Stuck on design decisions

I am motivated to start a new project I am working on using Elixir. This will be a project that will use Phoenix as the web front end. I am trying to make some decisions on application architecture.

Application Composite

The application allows end-users to login and upload videos, documents and photographs to their accounts. When a media item (video, photo, or document) is uploaded the item will be evaluated by a process to pull metadata, determine size, create previews, etc.

Design Considerations

Each account belongs to an organization. When the application is complete and deployed there will probably only be about a hundred or so organizations and about a thousand or so users. I don’t foresee a web front-end cluster being too big of an issue handling this many users. Uploads will be direct-to the cloud provider S3 or Google.

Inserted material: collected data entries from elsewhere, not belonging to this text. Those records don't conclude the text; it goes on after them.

(* ===== verification/Occupancy.v ===== *)
(** * Occupancy (crates/kernel/src/occupancy.rs)

    How much of every node's capacity the live leases hold.  The definitions
    follow the source (wrapping [u64] sums over B-tree maps); the theorems
    relate them to the mathematical sum of the claims of the root leases. *)

From S2P Require Import Prelude.
From S2P Require Import Identifier.
From S2P Require Import Types.
From S2P Require Import Graph.

Record Occupancy := mkOccupancy { occ_used : gmap N Quantity }.

(** [Occupancy::used_on] and [Occupancy::is_used] *)
Definition used_on (o : Occupancy) (node : NodeId) : Quantity := default ∅ (occ_used o !! node).
Definition is_used (o : Occupancy) (node : NodeId) : bool :=
  negb (bool_decide (used_on o node = ∅)).

(** [Occupancy::remaining] *)
Definition remaining (o : Occupancy) (g : Graph) (node : NodeId) : result Error Quantity :=
  nd ← ok_or (graph_node g node) (UnknownNode node);
  Ok (quantity_saturating_sub (node_capacity nd) (default ∅ (occ_used o !! node))).

(** [Occupancy::can_cover] *)
Definition can_cover (o : Occupancy) (g : Graph) (claim : Claim) : result Error bool :=
  r ← remaining o g (claim_node claim);
  Ok (quantity_le (claim_quantity claim) r).

(** [Occupancy::exceeds_capacity] *)
Fixpoint exceeds_capacity_in (g : Graph) (used : list (NodeId * Quantity))
    : result Error (option NodeId) :=
  match used with
  | [] => Ok None
  | (node, q) :: used =>
      nd ← ok_or (graph_node g node) (UnknownNode node);
      if negb (quantity_le q (node_capacity nd)) then Ok (Some node)
      else exceeds_capacity_in g used
  end.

Where I am having some trouble is trying to decide how to deal with background jobs. I think I am still trying to think in the terms of Ruby. I first designed a push-to-queue system with workers. Then, scraped that. Then thought of just having a node sitting on a good sized VM waiting to spawn processes to do jobs I need. But, then if 300 people upload a video at about the same time then processing that many videos at once will cause an issue. So, I am back to thinking about making a queueing system.

Anyway, I am not looking for THE ANSWER, just some guidance if anyone has ran into the same problem. I’m open to any idea. I want to take this opportunity to further my experience with Elixir as well.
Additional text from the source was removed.